What's the cheapest way to track LLM cost across providers?

Helicone's free tier (10k requests/month) covers most solo developer use. Above that, LiteLLM self-hosted is free in software but requires running your own proxy. For teams over 100k requests/month, Helicone Pro or self-hosted LiteLLM + a custom dashboard is the realistic choice. The unified-spend question is harder than the unified-tracking question — see below.

Why is multi-provider cost tracking hard?

Three reasons. (1) Each provider's pricing is different — Anthropic prices inputs at $5/M for Opus, OpenAI at $10/M for GPT-5.4, Gemini at $1.25/M for Gemini 3.1 Pro. (2) Token counts differ between tokenizers, so 1,000 'tokens' isn't comparable. (3) Provider-specific discounts (Anthropic batch + cache stacking, OpenAI volume tiers) need per-provider math. The 'unified daily spend in USD' number is the only one that's comparable.

Should I use Helicone, LiteLLM, or build my own?

Helicone if you want SaaS observability with cost tracking included. LiteLLM if you want a self-hosted proxy that doubles as a gateway and includes cost tracking. Build your own if you have specific tracking needs (per-tenant attribution, per-feature attribution, custom budget alerts). Most teams should pick Helicone or LiteLLM, not build.

What's the cheapest alert mechanism for 'spend crossed $X today'?

LiteLLM has built-in budget alerts that hit Slack/PagerDuty via webhooks. Helicone has alert rules in its UI. Build-your-own: a daily cron that queries provider billing APIs and posts to Slack if total exceeds threshold.
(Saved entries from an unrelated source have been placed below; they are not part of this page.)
(** A match in which the strategy's move and the opponent's move at
    round [k] are [mv k] and [opp k], and the strategy changes nothing:
    an invariant [I k] that yields the move and survives the round. *)
Lemma play_invariant {St : Type} `{HasPlayer St} (strat : M St Action)
  (I : nat -> World St -> Prop) (mv opp : nat -> Action) :
  (forall k w, I k w -> strat w = (Ok (mv k), w)) ->
  (forall k w, I k w -> I (S k) (engine_round (mv k) (opp k) w)) ->
  forall (n k : nat) (w : World St),
    I k w ->
    exists w',
      play strat (map opp (seq k n)) w = (Ok (map mv (seq k n)), w') /\
      I (k + n)%nat w' /\
      random_drawn w' = random_drawn w.
Proof.
  intros Hstep Hnext. induction n as [|n IH]; intros k w Hw.
  - exists w. rewrite Nat.add_0_r. repeat split. exact Hw.
  - cbn [seq map].
    rewrite (play_cons_ok strat (opp k) (map opp (seq (S k) n)) w _ _
               (Hstep k w Hw)).
    destruct (IH (S k) _ (Hnext k w Hw)) as (w' & E & Hw' & Hr).
    exists w'. rewrite E. repeat split.
    + now rewrite Nat.add_succ_r.
    + rewrite Hr. reflexivity.
Qed.

Lemma map_const_seq {A : Type} (a : A) (n k : nat) :
  map (fun _ => a) (seq k n) = repeat a n.
Proof.
  revert k. induction n as [|n IH]; intro k; [reflexivity|].
  cbn [seq map repeat]. now rewrite IH.
Qed.

(** Tit for tat: a mode [T] of the strategy in which it answers with the
    opponent's previous move, changes nothing, and which the engine's
    bookkeeping does not leave. *)
Lemma play_tit_for_tat {St : Type} `{HasPlayer St} (strat : M St Action)
  (T : World St -> Prop) :
  (forall w h a, T w -> history (opponent w) = h ++ [a] ->
                 strat w = (Ok a, w)) ->
  (forall w a m, T w -> T (engine_round a m w)) ->
  forall (ms : list Action) (w : World St) (h : list Action) (a : Action),
    T w -> history (opponent w) = h ++ [a] ->
    exists w',
      play strat ms w = (Ok (firstn (length ms) (a :: ms)), w') /\ T w'.
Proof.
  intros Hstep Hnext. induction ms as [|m rest IH]; intros w h a Hw Hh.
  - exists w. split; [reflexivity|exact Hw].
  - rewrite (play_cons_ok strat m rest w a w (Hstep w h a Hw Hh)).
    assert (Hh1 : history (opponent (engine_round a m w)) = (h ++ [a]) ++ [m])
      by (cbn; now rewrite Hh).
    destruct (IH _ (h ++ [a]) m (Hnext w a m Hw) Hh1) as (w' & E & Hw').
    exists w'. rewrite E. split; [reflexivity|exact Hw'].
Qed.

(** Every sequence of moves is all Cooperate, or has a first Defect. *)
Lemma first_defection (ms : list Action) :
  ms = repeat C (length ms) \/
  exists k rest, ms = repeat C k ++ D :: rest.
Proof.
  induction ms as [|[|] t IH].
  - now left.
  - destruct IH as [E|(k & rest & E)].
    + left. cbn [length repeat]. now rewrite <- E.
    + right. exists (S k), rest. cbn [repeat app]. now rewrite E.
  - right. now exists 0%nat, t.
Qed.

(** A strategy that plays [mv k] at round [k] while the opponent has only
    cooperated (invariant [I]) and, once the opponent's previous move is
    its first Defect, apologizes and then plays tit for tat. *)
Lemma play_first_defection {St : Type} `{HasPlayer St} (strat : M St Action)
  (I : nat -> World St -> Prop) (mv : nat -> Action) :
  (forall k w, I k w -> strat w = (Ok (mv k), w)) ->
  (forall k w, I k w -> I (S k) (engine_round (mv k) C w)) ->
  (forall k w rest, I k w ->
     fst (play strat rest (engine_round (mv k) D w))
       = Ok (firstn (length rest) (C :: rest))) ->
  forall (k : nat) (rest : list Action) (w : World St),
    I 0%nat w ->
    fst (play strat (repeat C k ++ D :: rest) w)
      = Ok (map mv (seq 0 (S k)) ++ firstn (length rest) (C :: rest)).
Proof.
  intros Hstep Hnext Hafter k rest w Hw.
  destruct (play_invariant strat I mv (fun _ => C) Hstep Hnext k 0%nat w Hw)
    as (w1 & E & Hw1 & _).
  rewrite map_const_seq in E. cbn [Nat.add] in Hw1.
  rewrite (play_app_ok strat (repeat C k) (D :: rest) w w1 _ E).
  rewrite (play_cons_ok strat D rest w1 _ _ (Hstep k w1 Hw1)).
  specialize (Hafter k w1 rest Hw1).
  destruct (play strat rest (engine_round (mv k) D w1)) as [[l|e] w2];
    cbn [fst] in *; [|discriminate].
  injection Hafter as ->.
  rewrite seq_S, map_app. cbn [map Nat.add]. now rewrite <- app_assoc.
Qed.

Lemma firstn_repeat_succ {A : Type} (a : A) (n : nat) :
  firstn n (repeat a (S n)) = repeat a n.
Proof.
  induction n as [|n IH]; [reflexivity|].
  change (repeat a (S (S n))) with (a :: repeat a (S n)).
  rewrite firstn_cons, IH. reflexivity.
Qed.

(* ================================================================== *)
(** ** Tester: the whole match *)

(** Once the opponent's previous move is a Defect that Tester has not
    answered yet, its moves are the apology and then the opponent's
    previous moves. *)
Lemma Tester_after_defection (rest : list Action) (w : World Tester)
  (h : list Action) :
  is_TFT (self w) = false ->
  history (opponent w) = h ++ [D] ->
  fst (play Tester_strategy rest w) = Ok (firstn (length rest) (C :: rest)).
Proof.
  intros Hf Hh. destruct rest as [|m rest']; [reflexivity|].
  assert (Hl : py_index (history (opponent w)) (-1) = Some D)
    by (rewrite Hh; apply py_index_last).
  rewrite (play_cons_ok Tester_strategy m rest' w C _
             (Tester_apology_step w Hf Hl)).
  set (w1 := engine_round C m _).
  assert (Hf1 : is_TFT (self w1) = true) by reflexivity.
  assert (Hh1 : history (opponent w1) = (h ++ [D]) ++ [m])
    by (subst w1; cbn; now rewrite Hh).
  destruct (Tester_TFT_play rest' w1 (h ++ [D]) m Hf1 Hh1) as [P1 _].
  destruct (play Tester_strategy rest' w1) as [r w2].
  cbn [fst] in P1. subst r. reflexivity.
Qed.

Lemma Tester_cooperator_start (l1 l2 : number) (src : nat -> Q) (n : nat) :
  Tester_cooperator_world 0 (mkWorld (Tester_init l1) (fresh_player l2) src n).
Proof. repeat split. Qed.

Lemma Tester_first_defection (k : nat) (rest : list Action)
  (w : World Tester) :
  Tester_cooperator_world 0 w ->
  fst (play Tester_strategy (repeat C k ++ D :: rest) w)
    = Ok (map Tester_vs_cooperator (seq 0 (S k))
          ++ firstn (length rest) (C :: rest)).
Proof.
  apply (play_first_defection Tester_strategy Tester_cooperator_world
           Tester_vs_cooperator).
  - exact Tester_cooperator_step.
  - exact Tester_cooperator_next.
  - intros j w' rest' (Hown & Hopp & Hf).
    apply (Tester_after_defection rest' _ (repeat C j)).
    + exact Hf.
    + cbn. now rewrite Hopp.
Qed.

(** X1. Tester in a whole match, from its initial state, against an
    opponent whose first Defect comes after [k] Cooperates: it plays
    D, C, C, D, C, D, ... up to and including the round of that Defect,
    Cooperate (the apology) in the next round, and from then on the
    opponent's previous move. *)
Theorem Tester_whole_match (k : nat) (rest : list Action)
  (l1 l2 : number) (src : nat -> Q) (n : nat) :
  fst (play Tester_strategy (repeat C k ++ D :: rest)
         (mkWorld (Tester_init l1) (fresh_player l2) src n))
    = Ok (map Tester_vs_cooperator (seq 0 (S k))
          ++ firstn (length rest) (C :: rest)).
Proof. apply Tester_first_defection, Tester_cooperator_start. Qed.

(** X2. A call of [Tester.strategy] never clears [is_TFT], and it sets it
    only in an apology: when the flag goes from false to true the move
    returned is Cooperate and the opponent's previous move was Defect. *)
Theorem Tester_flag_changes_only_in_apology (w : World Tester) :
  (is_TFT (self w) = true ->
     is_TFT (self (snd (Tester_strategy w))) = true) /\
  (is_TFT (self w) = false ->
     is_TFT (self (snd (Tester_strategy w))) = true ->
     fst (Tester_strategy w) = Ok C /\
     py_index (history (opponent w)) (-1) = Some D).
Proof.
  split; [apply Tester_flag_stays_set|].
  intro Hf. unfold Tester_strategy. run.
  destruct (history (opponent w)) as [|x t] eqn:Eo; run.
  - rewrite Hf. discriminate.
  - rewrite Hf.
    destruct (py_index (x :: t) (-1)) as [a|] eqn:El; run.
    + destruct a; cbn [Action_eqb]; run.
      * destruct (existsb _ _); run; [rewrite Hf; discriminate|].
        destruct (py_index (history (Tester_player (self w))) (-1)); run;
          rewrite Hf; discriminate.
      * intros _. split; reflexivity.
    + rewrite Hf. discriminate.
Qed.

Lemma Tester_flag_changes_only_in_apology_witness :
  fst (Tester_strategy
         (mkWorld (mkTester (mkPlayer [D; C] 1 1 (Num 200)) false)
                  (mkPlayer [C; D] 1 1 (Num 200)) (fun _ => 0%Q) 0)) = Ok C.
Proof.
  refine (proj1 (proj2 (Tester_flag_changes_only_in_apology
    (mkWorld (mkTester (mkPlayer [D; C] 1 1 (Num 200)) false)
             (mkPlayer [C; D] 1 1 (Num 200)) (fun _ => 0%Q) 0)) _ _)).
  - reflexivity.
  - reflexivity.
Defined.

(* ================================================================== *)
(** ** Gladstein: the whole match *)

Lemma Tester_vs_cooperator_parity (k : nat) :
  (2 <= k)%nat ->
  Tester_vs_cooperator k = if Nat.even k then C else D.
Proof.
  intro Hk. induction k as [|k IH]; [lia|].
  destruct k as [|[|k]]; [lia|reflexivity|].
  change (Tester_vs_cooperator (S (S (S k))))
    with (flip (Tester_vs_cooperator (S (S k)))).
  rewrite IH by lia.
  rewrite (Nat.even_succ (S (S k))), <- Nat.negb_even.
  destruct (Nat.even (S (S k))); reflexivity.
Qed.
Lemma floor_mono n1 n2 a1 a2 :
  IZR n1 <= a1 + /2 < IZR n1 + 1 -> IZR n2 <= a2 + /2 < IZR n2 + 1 -> a1 <= a2 ->
  (n1 <= n2)%Z.
Proof.
  intros H1 H2 Ha. destruct (Z.le_gt_cases n1 n2) as [L|L]; [exact L|].
  assert (IZR (n2 + 1) <= IZR n1) by (apply IZR_le; lia). rewrite plus_IZR in H. lra.
Qed.

Lemma floor_range n a k :
  IZR n <= a + /2 < IZR n + 1 -> 0 < a <= IZR k -> (0 <= n <= k)%Z.
Proof.
  intros [H1 H2] [A1 A2]. split.
  - assert (IZR (-1) < IZR n) by (change (IZR (-1)) with (-1); lra). apply lt_IZR in H. lia.
  - assert (IZR n < IZR (k + 1)) by (rewrite plus_IZR; lra). apply lt_IZR in H. lia.
Qed.

Lemma Hn_table_ok : Hn_table = true.
Proof. vm_compute. reflexivity. Qed.

Lemma Hn_step n : (0 <= n <= 512)%Z -> (Hn n <= Hn (n + 1) /\ Hn n <= 100)%N.
Proof.
  intros Hn0. pose proof Hn_table_ok as T. unfold Hn_table in T.
  rewrite forallb_forall in T. specialize (T (Z.to_nat n)).
  rewrite in_seq, Z2Nat.id in T by lia. specialize (T ltac:(lia)).
  apply andb_prop in T as [T1 T2]. apply N.leb_le in T1, T2. auto.
Qed.

Lemma Hn_mono a b : (0 <= a <= b)%Z -> (b <= 512)%Z -> (Hn a <= Hn b)%N.
Proof.
  intros Hab Hb. replace b with (a + Z.of_nat (Z.to_nat (b - a)))%Z by lia.
  assert (Hk : (a + Z.of_nat (Z.to_nat (b - a)) <= 512)%Z) by lia. revert Hk.
  generalize (Z.to_nat (b - a)) as k. induction k as [|k IH]; intros Hk.
  - replace (a + Z.of_nat 0)%Z with a by lia. lia.
  - rewrite Nat2Z.inj_succ in *. specialize (IH ltac:(lia)).
    destruct (Hn_step (a + Z.of_nat k) ltac:(lia)) as [S _].
    replace (a + Z.succ (Z.of_nat k))%Z with (a + Z.of_nat k + 1)%Z by lia. lia.
Qed.

Lemma Hn_le n : (0 <= n <= 512)%Z -> (Hn n <= 100)%N.
Proof. intros H. apply (Hn_step n H). Qed.

Lemma Prim2SF_min : Prim2SF min_voltage = sf21.
Proof. reflexivity. Qed.

Lemma Prim2SF_max : Prim2SF max_voltage = sfmax.
Proof. reflexivity. Qed.

Lemma Prim2SF_range : Prim2SF (max_voltage - min_voltage)%float = sfR.
Proof. reflexivity. Qed.

Lemma Prim2SF_100 : Prim2SF 100%float = sf100.
Proof. reflexivity. Qed.

Lemma Prim2SF_pipe v :
  Prim2SF (((v - min_voltage) / (max_voltage - min_voltage)) * 100)%float = pipe (Prim2SF v).
Proof.
  rewrite mul_spec, div_spec, sub_spec, Prim2SF_min, Prim2SF_range, Prim2SF_100. reflexivity.
Qed.

(** Between the references, the result is [Hn] of the rounded interpolation. *)
Lemma calc_middle v :
  middle (Prim2SF v) ->
  (v <=? min_voltage)%float = false -> (max_voltage <=? v)%float = false ->
  exists n, calculate_battery_percent v = Hn n /\ (0 <= n <= 512)%Z /\
    IZR n <= val (pipe (Prim2SF v)) + /2 < IZR n + 1.
Proof.
  intros M A B. destruct (pipe_stages _ M) as (s1 & s2 & _ & _ & S3 & _ & _ & P0 & P1).
  pose proof (Prim2SF_valid (((v - min_voltage) / (max_voltage - min_voltage)) * 100)%float) as V.
  rewrite Prim2SF_pipe in V.
  destruct (rounds_to_shape _ _ S3) as (m & e & E).
  assert (He : (e < 0)%Z).
  { rewrite E in V. apply valid_canonical in V. unfold canonical in V. rewrite fexp_max in V.
    destruct (Z.lt_ge_cases e 0) as [L|L]; [exact L|exfalso].
    pose proof (canonical_binade m e) as [C _]. rewrite E in P1. cbn [val] in P1.
    pose proof (bpow_le 52 (Zpos (digits2_pos m) + e - 1) ltac:(lia)).
    rewrite bpow_small in H by lia. replace (2 ^ 52)%Z with 4503599627370496%Z in H by reflexivity.
    lra. }
  rewrite <- Prim2SF_pipe in E.
  destruct (round_int _ _ _ E He) as (n & Hr & Hb). rewrite Prim2SF_pipe in Hb.
  exists n. split; [|split; [apply (floor_range n (val (pipe (Prim2SF v)))); [exact Hb|split; [exact P0|exact P1]]|exact Hb]].
  unfold calculate_battery_percent. rewrite A, B, Hr. reflexivity.
Qed.

Lemma valid_sf21 : SpecFloat.valid_binary FloatOps.prec FloatOps.emax sf21 = true.
Proof. reflexivity. Qed.

Lemma valid_sfmax : SpecFloat.valid_binary FloatOps.prec FloatOps.emax sfmax = true.
Proof. reflexivity. Qed.

Lemma fkey_sf21 : fkey sf21 = Some (1%Z, 21).
Proof. unfold fkey. rewrite <- val_sf21. reflexivity. Qed.

(** Strictly between the references and not NaN: a positive finite float. *)
Lemma middle_of_cmp x :
  SpecFloat.valid_binary FloatOps.prec FloatOps.emax x = true -> x <> S754_nan ->
  SFleb x sf21 = false -> SFleb sfmax x = false -> middle x.
Proof.
  intros Vx Nn A B.
  assert (A' : ~ key_le (fkey x) (fkey sf21))
    by (intros K; apply (SFleb_key _ _ Vx valid_sf21) in K; congruence).
  assert (B' : ~ key_le (fkey sfmax) (fkey x))
    by (intros K; apply (SFleb_key _ _ valid_sfmax Vx) in K; congruence).
  rewrite fkey_sf21 in A'. pose proof val_sfmax as Mx.
  destruct x as [s|s| |s m e]; [| |congruence|].
  - exfalso. apply A'. cbn. right. split; [reflexivity|lra].
  - exfalso. destruct s; [apply A'; cbn; left; lia|apply B'; cbn; left; lia].
  - pose proof (val_pos m e) as Pv. destruct s.
    + exfalso. apply A'. cbn [fkey key_le val]. right. split; [reflexivity|lra].
    + exists m, e. split; [reflexivity|]. split; [apply (valid_canonical false m e Vx)|].
      cbn [fkey key_le] in A', B'. split.
      * destruct (Rlt_le_dec 21 (val (S754_finite false m e))) as [L|L];
          [rewrite val_sf21; exact L|exfalso; apply A'; right; split; [reflexivity|exact L]].
      * destruct (Rlt_le_dec (val (S754_finite false m e)) (val sfmax)) as [L|L];
          [exact L|exfalso; apply B'; right; split; [reflexivity|exact L]].
Qed.

Lemma calc_nan v : Prim2SF v = S754_nan -> calculate_battery_percent v = 0%N.
Proof.
  intros H. unfold calculate_battery_percent.
  assert (A : (v <=? min_voltage)%float = false) by (rewrite leb_spec, H; reflexivity).
  assert (B : (max_voltage <=? v)%float = false) by (rewrite leb_spec, H; reflexivity).
  rewrite A, B.
  set (P := (((v - min_voltage) / (max_voltage - min_voltage)) * 100)%float).
  assert (HP : Prim2SF P = S754_nan) by (unfold P; rewrite Prim2SF_pipe, H; reflexivity).
  assert (R : F64.round P = P) by (unfold F64.round; rewrite HP; reflexivity).
  rewrite R. unfold F64.clamp.
  assert (C1 : (P <? 0)%float = false) by (rewrite ltb_spec, HP; reflexivity).
  assert (C2 : (100 <? P)%float = false) by (rewrite ltb_spec, HP; reflexivity).
  rewrite C1, C2. unfold F64.to_u64. rewrite HP. reflexivity.
Qed.

Lemma calc_middle_n v :
  (v <=? min_voltage)%float = false -> (max_voltage <=? v)%float = false ->
  Prim2SF v <> S754_nan ->
  exists n, calculate_battery_percent v = Hn n /\ (0 <= n <= 512)%Z /\
    IZR n <= val (pipe (Prim2SF v)) + /2 < IZR n + 1 /\ middle (Prim2SF v).
Proof.
  intros A B Nn.
  assert (M : middle (Prim2SF v)).
  { apply middle_of_cmp; [apply Prim2SF_valid|exact Nn| |].
    - rewrite <- Prim2SF_min, <- leb_spec. exact A.
    - rewrite <- Prim2SF_max, <- leb_spec. exact B. }
  destruct (calc_middle v M A B) as (n & E & R & F). exists n. auto.
Qed.

Lemma calc_le_100 v : (calculate_battery_percent v <= 100)%N.
Proof.
  destruct (v <=? min_voltage)%float eqn:A.
  { unfold calculate_battery_percent. rewrite A. lia. }
  destruct (max_voltage <=? v)%float eqn:B.
  { unfold calculate_battery_percent. rewrite A, B. lia. }
  destruct (Prim2SF v) eqn:Hv; try (rewrite calc_nan by exact Hv; lia);
    destruct (calc_middle_n v A B ltac:(congruence)) as (n & -> & R & _); apply Hn_le; exact R.
Qed.

Lemma leb_key a b :
  (a <=? b)%float = true <-> key_le (fkey (Prim2SF a)) (fkey (Prim2SF b)).
Proof. rewrite leb_spec. apply SFleb_key; apply Prim2SF_valid. Qed.

Lemma max_not_le_min : ~ key_le (fkey (Prim2SF max_voltage)) (fkey (Prim2SF min_voltage)).
Proof.
  intros K. apply leb_key in K. discriminate K.
Qed.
The build-your-own version is roughly 50 lines of code; the SaaS version is one config screen.

Does Anthropic's prompt caching show up in cost-tracking tools?

Yes, in the providers' billing data. Cache hits are billed at 10% of input rate (Anthropic), 50% (OpenAI cached input). Helicone, LiteLLM, and OpenLLMetry all separate cache hit/miss spend in their reports. If your tool doesn't, switch tools — cache hit rate is the single most actionable cost metric.

How accurate are token estimates before a request?

Pretty accurate within a provider (5-10% margin). Inaccurate across providers because tokenizers differ. tiktoken estimates OpenAI tokens; you cannot use it to predict Anthropic spend. Use each provider's official tokenizer library if you need pre-request cost predictions; accept that cross-provider comparison is post-hoc only.

LLM Cost Tracking Across OpenAI, Anthropic, and Vertex

The pattern is recognizable in every team that integrates LLMs into a product: the bill arrives, the bill is unexpected, the post-mortem reveals that nobody had visibility into per-request cost in real time. By the time you have a problem, you've already had a problem.

This page is the stack we'd ship for unified LLM cost visibility across OpenAI, Anthropic, and Google (Vertex / Gemini API), plus the alert and budget patterns that catch problems before the invoice does. The recommendations draw from Helicone's free tier, LiteLLM's gateway model, OpenLLMetry's OTEL approach, and the post-mortems we've read from teams that learned this the expensive way.

The four data points you need

For every LLM request in production, you need:

Provider (anthropic, openai, vertex, etc.)
Model (claude-opus-4-7, gpt-5.4, gemini-3.1-pro, ...)
Token counts (input + output, plus cache hit/miss for Anthropic and OpenAI)
Cost in USD (derived from token counts × per-provider rate)

That's it. Every advanced metric (cost-per-feature, cost-per-tenant, p50/p95 cost-per-session) builds on these four. Most teams don't have the basics, which is why the advanced metrics are absent too.

The stack we'd ship

Three options, ordered by setup effort.

Option 1 — Helicone (SaaS, fastest setup)

Helicone is a proxy-based observability platform with cost tracking built in. Free tier covers 10k requests/month and 1 seat. Setup is a one-line base-URL swap in your SDK config:

from openai import OpenAI

client = OpenAI(     api_key=os.environ["OPENAI_API_KEY"],     base_url="https://oai.helicone.ai/v1",  # was https://api.openai.com/v1     default_headers={         "Helicone-Auth": f"Bearer {os.environ['HELICONE_KEY']}",     }, )

Same pattern for Anthropic (anthropic.helicone.ai), Vertex (gemini.helicone.ai). Helicone's dashboard shows requests, costs, per-model breakdowns, and supports custom properties for per-tenant or per-feature attribution.

What you get: 5 minutes of setup, real-time cost dashboards, alert rules, cache-hit visibility.

What you pay: $0 free tier, ~$50/mo for 100k requests, $250/mo for 1M requests. Your data goes through Helicone's proxy, which is a trust consideration for some teams.

Option 2 — LiteLLM self-hosted (gateway + tracking)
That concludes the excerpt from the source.